Task instructions:
Copy every line of the data that includes the string "revert".

[Data records]

/---

(** The slices of consecutive rungs: each is nonempty and within the board, the
    next is the board-capped [eta]-fold, so the entries of a rung are a prefix of
    the next rung's, and after ceil(log2 |board|) rungs the slice is the board. *)
Theorem board_slices_escalate k rung size :
  (2 <= rk_eta k)%Z -> board_total k <> 0%Z -> board_size_at_rung k rung = Ok size ->
  (1 <= size <= board_total k)%Z
  /\ (exists size', board_size_at_rung k (S rung) = Ok size'
      /\ size' = Z.min (board_total k) (rk_eta k * size)
      /\ take (Z.to_nat size) (rk_slice_board_ids k)
         `prefix_of` take (Z.to_nat size') (rk_slice_board_ids k))
  /\ (Z.log2_up (board_total k) <= Z.of_nat rung -> size = board_total k)%Z.
Proof.
  intros He Ht Hs. assert (Hok : knobs_ok k).
  { split; [done|]. unfold board_size_at_rung in Hs. rewrite (proj2 (Z.eqb_neq _ _) Ht) in Hs.
    apply result_bind_ok in Hs as (b & Hb & _). by exists b. }
  destruct (board_size_ok k rung Hok) as (size0 & Hs0 & Hr & H1 & Hm).
  rewrite Hs in Hs0. injection Hs0 as <-. split_and!; [lia|lia| |].
  - destruct (board_size_ok k (S rung) Hok) as (size' & Hs' & _). exists size'. split; [done|].
    unfold board_size_at_rung in Hs, Hs'. rewrite (proj2 (Z.eqb_neq _ _) Ht) in Hs, Hs'.
    destruct Hok as (_ & b & Hb). rewrite Hb in Hs, Hs'. cbn [result_bind] in Hs, Hs'.
    pose proof (rung_base_size_pos _ _ Hb). injection Hs as Hs. injection Hs' as Hs'.
    rewrite Nat2Z.inj_succ, Z.pow_succ_r in Hs' by lia.
    assert (0 <= board_total k)%Z by (unfold board_total; lia).
    assert (size' = Z.min (board_total k) (rk_eta k * size)) as Heq by nia.
    split; [done|]. apply take_prefix_le. nia.
  - intros Hle. apply Hm. unfold max_rungs. lia.
Qed.

Lemma rung_fraction_ok s :
  knobs_ok (rc_knobs s) -> exists f, _rung_fraction s = Ok f
    /\ (max_rungs (rc_knobs s) <= rc_rung s -> f = f1).
Proof.
  intros Hok. unfold _rung_fraction.
  destruct (Z.eqb_spec (board_total (rc_knobs s)) 0) as [E|E]; [by exists f1|].
  destruct (board_size_ok (rc_knobs s) (rc_rung s) Hok) as (size & -> & Hr & H1 & Hm). cbn [result_bind].
  eexists. split; [reflexivity|]. intros Hle. rewrite Hm by done. unfold Z_truediv.
  destruct (board_total (rc_knobs s)); [done|apply int_truediv_same|lia].
Qed.

(** ** The cut *)

Lemma by_scalar_lt_swo scalars :
  StrictWeakOrder (by_scalar_lt scalars)
    (fun c => is_nan (dict_get_or scalars (generation_id c) finf) = false).
Proof.
  set (key := fun c => dict_get_or scalars (generation_id c) finf).
  apply (lex_swo (fun a b => feq (key a) (key b)) (fun a b => flt (key a) (key b))
           (fun a b => str_lt (generation_id a) (generation_id b))).
  - exact (swo_on key flt _ flt_swo).
  - eapply swo_weaken; [|exact (swo_on generation_id str_lt _ str_lt_swo)]. done.
  - intros x y Hx Hy. by apply feq_flt_total.
Qed.

Section RacingSpec.
Context `{PyFormat} `{PyRepr} `{Libm}.

Lemma keep_by_rank_pos n eta : 1 <= keep_by_rank n eta.
Proof. unfold keep_by_rank. lia. Qed.

Lemma keep_count_ge ranked gap s :
  keep_by_rank (length ranked) (rk_eta (rc_knobs s)) <= keep_count ranked gap s.
Proof. unfold keep_count. destruct gap; [|lia]. case_match; lia. Qed.

(** Where the walk past the cut line stops. *)
Lemma unresolved_spec scalar_of line gap rest :
  let n := unresolved scalar_of line gap rest in
  n <= length rest
  /\ (forall c, c ∈ take n rest -> fle gap (fsub (scalar_of c) line) = false)
  /\ (forall c cut, drop n rest = c :: cut -> fle gap (fsub (scalar_of c) line) = true).
Proof.
  induction rest as [|c rest IH]; cbn.
  { split_and!; [done|set_solver|done]. }
  destruct (fle gap (fsub (scalar_of c) line)) eqn:E; cbn.
  - split_and!; [lia|set_solver|by intros ? ? [= <- <-]].
  - destruct IH as (Hl & Ht & Hd). split_and!; [lia| |done].
    intros c' [->|Hc]%elem_of_cons; [done|auto].
Qed.

(** With a gap, the walk starts from the last candidate kept by rank. *)
Lemma keep_count_gap ranked gap s last :
  let keep := keep_by_rank (length ranked) (rk_eta (rc_knobs s)) in
  let n := keep_count ranked (Some gap) s in
  let trails c := fle gap (fsub (rung_scalar s c) (rung_scalar s last)) in
  ranked !! (keep - 1) = Some last ->
  (forall c, c ∈ drop keep (take n ranked) -> trails c = false)
  /\ (forall c, head (drop n ranked) = Some c -> trails c = true).
Proof.
  intros keep n trails El. subst n trails. unfold keep_count. fold keep. rewrite El.
  destruct (unresolved_spec (rung_scalar s) (rung_scalar s last) gap (drop keep ranked)) as (_ & Ht & Hd).
  set (n := unresolved _ _ _ _) in *. rewrite <-take_drop_commute, <-drop_drop. split; [exact Ht|].
  intros c Hc. destruct (drop n (drop keep ranked)) as [|c' cut] eqn:E; [done|].
  injection Hc as ->. by eapply Hd.
Qed.

Lemma _apply_cut_ok s s' :
  _apply_cut s = Ok s' ->
  exists gap, _rung_detectable_gap s = Ok gap
    /\ let n := keep_count (rung_ranking s) gap s in
       rc_alive s' = take n (rung_ranking s)
       /\ rc_eliminated_round s'
          = foldl (fun d c => dict_set d (generation_id c) (rc_rung s)) (rc_eliminated_round s)
              (drop n (rung_ranking s))
       /\ rc_rung s' = S (rc_rung s).
Proof.
  unfold _apply_cut. intros (gap & Hgap & Hrest)%result_bind_ok.
  apply result_bind_ok in Hrest as (f & _ & [= <-]). by exists gap.
Qed.

Lemma sorted_app_order {A} (R : A -> A -> Prop) l1 l2 x y :
  StronglySorted R (l1 ++ l2) -> x ∈ l1 -> y ∈ l2 -> R x y.
Proof.
  induction l1 as [|z l1 IH]; cbn; [set_solver|]. intros [Hs Hf]%StronglySorted_inv Hx Hy.
  rewrite Forall_forall in Hf. apply elem_of_cons in Hx as [->|Hx]; [apply Hf; set_solver|auto].
Qed.

Lemma dict_get_foldl_set {V} (cs : list Contestant) (v : V) d c :
  c ∈ cs -> dict_get (foldl (fun d c => dict_set d (generation_id c) v) d cs) (generation_id c) = Some v.
Proof.
  revert d. induction cs as [|c0 cs IH] using rev_ind; [set_solver|]. intros d Hc.
  rewrite foldl_app. cbn. rewrite dict_get_set. case_decide; [done|].
  apply IH. apply elem_of_app in Hc as [?|Hc%list_elem_of_singleton]; [done|congruence].
Qed.
End RacingSpec.

(** C31.  The cut of a rung whose scalars are numbers.  The survivors and the cut split the
    field; no cut contestant ranks before a survivor; each one is recorded as eliminated at
    this rung, and the next rung follows.  How many survive is fixed: at least
    floor(n / eta) and at least one.  Without a measured noise floor that many and no more.
    With one, a contestant past that line survives only if it trails the last contestant
    kept by rank by less than the rung's detectable gap, and the best of the cut trails it
    by the gap at least: nobody who trails by the gap advances, and nobody who may still be
    separated is cut. *)
Theorem apply_cut_sound `{Libm} s s' :
  _apply_cut s = Ok s' ->
  (forall c, c ∈ rc_alive s -> is_nan (rung_scalar s c) = false) ->
  let keep := keep_by_rank (length (rc_alive s)) (rk_eta (rc_knobs s)) in
  exists cut, rc_alive s' ++ cut = rung_ranking s /\ rung_ranking s ≡ₚ rc_alive s
    /\ min keep (length (rc_alive s)) <= length (rc_alive s') /\ 1 <= keep
    /\ (forall x y, x ∈ rc_alive s' -> y ∈ cut -> by_scalar_lt (rc_rung_scalars s) y x = false)
    /\ (forall c, c ∈ cut -> dict_get (rc_eliminated_round s') (generation_id c) = Some (rc_rung s))
    /\ rc_rung s' = S (rc_rung s)
    /\ (_rung_detectable_gap s = Ok None -> length (rc_alive s') = min keep (length (rc_alive s)))
    /\ (forall gap last, _rung_detectable_gap s = Ok (Some gap) ->
        rung_ranking s !! (keep - 1) = Some last ->
        let trails c := fle gap (fsub (rung_scalar s c) (rung_scalar s last)) in
        (forall c, c ∈ drop keep (rc_alive s') -> trails c = false)
        /\ (forall c, head cut = Some c -> trails c = true)).
Proof.
  intros Hcut Hnan keep. destruct (_apply_cut_ok s s' Hcut) as (gap & Hgap & Ha & He & Hr).
  set (n := keep_count (rung_ranking s) gap s) in *. exists (drop n (rung_ranking s)).
  assert (Hp : rung_ranking s ≡ₚ rc_alive s) by apply py_sorted_perm.
  pose proof (Permutation_length Hp) as Hlen.
  pose proof (keep_count_ge (rung_ranking s) gap s) as Hge. rewrite Hlen in Hge. fold keep n in Hge.
  rewrite Ha, He.
  split_and!; [apply take_drop|done|rewrite length_take, Hlen; lia|apply keep_by_rank_pos| | |done| |].
  - intros x y Hx Hy.
    eapply (sorted_app_order (not_after (by_scalar_lt (rc_rung_scalars s)))); [|done|exact Hy].
    rewrite take_drop. eapply py_sorted_sorted; [apply by_scalar_lt_swo|]. by apply Forall_forall.
  - intros c Hc. by apply dict_get_foldl_set.
  - intros Hg. rewrite Hgap in Hg. injection Hg as ->.
    rewrite length_take. unfold n, keep_count. fold keep. by rewrite Hlen.
  - intros g last Hg Hl. rewrite Hgap in Hg. injection Hg as ->. unfold n, keep in *.
    rewrite <-Hlen in *. by apply keep_count_gap.
Qed.

(** ** The race *)

Section RacingLaws.
Context `{PyFormat} `{PyRepr} `{Libm}.

(** The rungs a survivor has been scheduled in. *)
Definition rungs_begun (s : Racing) : nat :=
  match rc_pending s with [] => rc_rung s | _ => S (rc_rung s) end.

(** The challengers are the survivors and the eliminated, each once. *)
Definition field_split (chs : list Contestant) (s : Racing) : Prop :=
  NoDup (generation_id <$> chs) ->
  (generation_id <$> rc_alive s) ++ dict_keys (rc_eliminated_round s) ≡ₚ generation_id <$> chs.

Record rc_live (champ : Contestant) (chs : list Contestant) (s : Racing) : Prop := {
  rl_champion : gs_champion (rc_base s) = Some champ;
  rl_challengers : gs_challengers (rc_base s) = chs;
  rl_unscheduled : gs_final_scheduled (rc_base s) = false;
  rl_no_result : gs_final_result (rc_base s) = None;
  rl_knobs : knobs_ok (rc_knobs s);
  rl_no_survivor : rc_survivor s = None;
  rl_alive : forall c, c ∈ rc_alive s -> c ∈ chs;
  rl_nonempty : chs <> [] -> rc_alive s <> [];
  rl_rungs : rungs_begun s <= max_rungs (rc_knobs s);
  rl_records : length (gs_records (rc_base s)) = rc_rung s;
  rl_field : field_split chs s;
}.

Lemma dict_keys_foldl_set {V} (cs : list Contestant) (v : V) d :
  NoDup (dict_keys d ++ (generation_id <$> cs)) ->
  dict_keys (foldl (fun d c => dict_set d (generation_id c) v) d cs) = dict_keys d ++ (generation_id <$> cs).
Proof.
  revert d. induction cs as [|c cs IH]; intros d Hnd; cbn; [by rewrite app_nil_r|].
  assert (generation_id c ∉ dict_keys d) as Hc.
  { apply NoDup_app in Hnd as (_ & Hd & _). intros Hc. apply (Hd _ Hc). set_solver. }
  assert (Hk : dict_keys (dict_set d (generation_id c) v) = dict_keys d ++ [generation_id c])
    by (by rewrite dict_keys_set, decide_False).
  rewrite IH, Hk by (rewrite Hk, <-app_assoc; done). by rewrite <-app_assoc.
Qed.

\---

Solution:
  revert d. induction cs as [|c0 cs IH] using rev_ind; [set_solver|]. intros d Hc.
  revert d. induction cs as [|c cs IH]; intros d Hnd; cbn; [by rewrite app_nil_r|].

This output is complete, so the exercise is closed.